Repository files navigation

Hurricane Helper

Hurricane Helper is the data processor for The Wall Street Journal's Hurricane Tracker. This script is an opinionated parser of National Hurricane Center storm data, written in Python. For every named storm tracked by the center in the Atlantic and Eastern Pacific oceans, Hurricane Helper creates a GeoJSON FeatureCollection and saves it as a .json file in geojson/ with the name of the storm.
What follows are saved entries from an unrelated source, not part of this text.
Definition walk_branch (node_map : gmap TreeNodeId TreeNode) (leaf_id : TreeNodeId)
    (observed : ObservedIndex) (w : ExitChainWalk) : ExitChainWalk :=
  match node_map !! leaf_id with
  | None => w
  | Some leaf =>
      match walk_unilateral_exit_chain node_map leaf with
      | Err _ => w
      | Ok chain_nodes =>
          match root ← head chain_nodes; i ← head (tx_input (node_tx root)); Some (previous_output i) with
          | None => w
          | Some deposit_outpoint =>
              let '(resume, query) := resume_point chain_nodes observed in
              let w := match query with Some q => push_pending q w | None => w end in
              match resume with
              | Awaiting => w
              | Deposit => branch_loop leaf_id deposit_outpoint observed chain_nodes None w
              | Below index block_height =>
                  let w := insert_resumed chain_nodes index block_height w in
                  if (length chain_nodes <=? index + 1)%nat then w
                  else
                    let start := (index + 1)%nat in
                    branch_loop leaf_id deposit_outpoint observed (drop start chain_nodes)
                      (n ← chain_nodes !! (start - 1)%nat; Some (compute_txid (node_tx n))) w
              end
          end
      end
  end.

(** ** A leaf's refund *)

Definition interpret_refund (leaf_id : TreeNodeId) (address : Address) (observed : ObservedIndex)
    (w : ExitChainWalk) : ExitChainWalk :=
  let scan_query := ChainQuery.RefundAddress leaf_id address in
  match get observed scan_query with
  | None => push_pending scan_query w
  | Some (ChainResult.AddressUtxos txos) =>
      match head (filter (λ t, au_confirmed t = true) txos) with
      | None => w
      | Some txo =>
          let refund_outpoint := mkOutPoint (au_txid txo) (au_vout txo) in
          let outspend_query := ChainQuery.Outspend refund_outpoint in
          match get observed outspend_query with
          | None => push_pending outspend_query w
          | Some spend =>
              let adopt :=
                let tx_query := ChainQuery.Transaction (au_txid txo) in
                match get observed tx_query with
                | None => push_pending tx_query w
                | Some (ChainResult.Transaction tx) =>
                    insert_refund leaf_id
                      (Adopted (mkConfirmedRefund tx refund_outpoint (au_value txo)
                         (au_block_height txo))) w
                | Some ChainResult.Unavailable => insert_unverified leaf_id w
                | Some _ => w
                end in
              match spend with
              | ChainResult.Spend (Some info) =>
                  if spend_confirmed info then insert_refund leaf_id RefundSwept w else adopt
              | ChainResult.Unavailable => insert_unverified leaf_id w
              | _ => adopt
              end
          end
      end
  | Some ChainResult.Unavailable => insert_unverified leaf_id w
  | Some _ => w
  end.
The FeatureCollection contains:

  1. A polygon feature of the forecast cone with the following properties:
  • storm The storm name in title case
  • cat The storm intensity
  • fcstpd The forecast period in hours (always "120", 5 days)
  1. Linestring features representing the historical and forecast track segments, each with the following properties, attributable to the first point of the linestring:
  • storm The storm name in title case
  • cat The storm intensity
  • datetime ISO 8601 datetime in UTC/GMT,
  • wind wind speed in miles per hour,
  • pressure pressure in millibars (or null if source is forecast),
  • source "historical" or "forecast"
  • current boolean true for the first forecast point, listed as "current center location" by the NHC
  1. Point features, in oldest-to-newest order, each with the same properties as the linestring segments.

All storms are also added to one big FeatureCollection and saved to geojson/currentGeoJSON.json.

Since the goal of this project is to show all current hurricanes, if you wish to display a single storm, you can filter on the storm name property.

Storm categories

For polygons, we use the category provided by the NHC:

For points and linestrings, we replace HU or MH with H1-H5 depending on the Saffir-Simpson scale.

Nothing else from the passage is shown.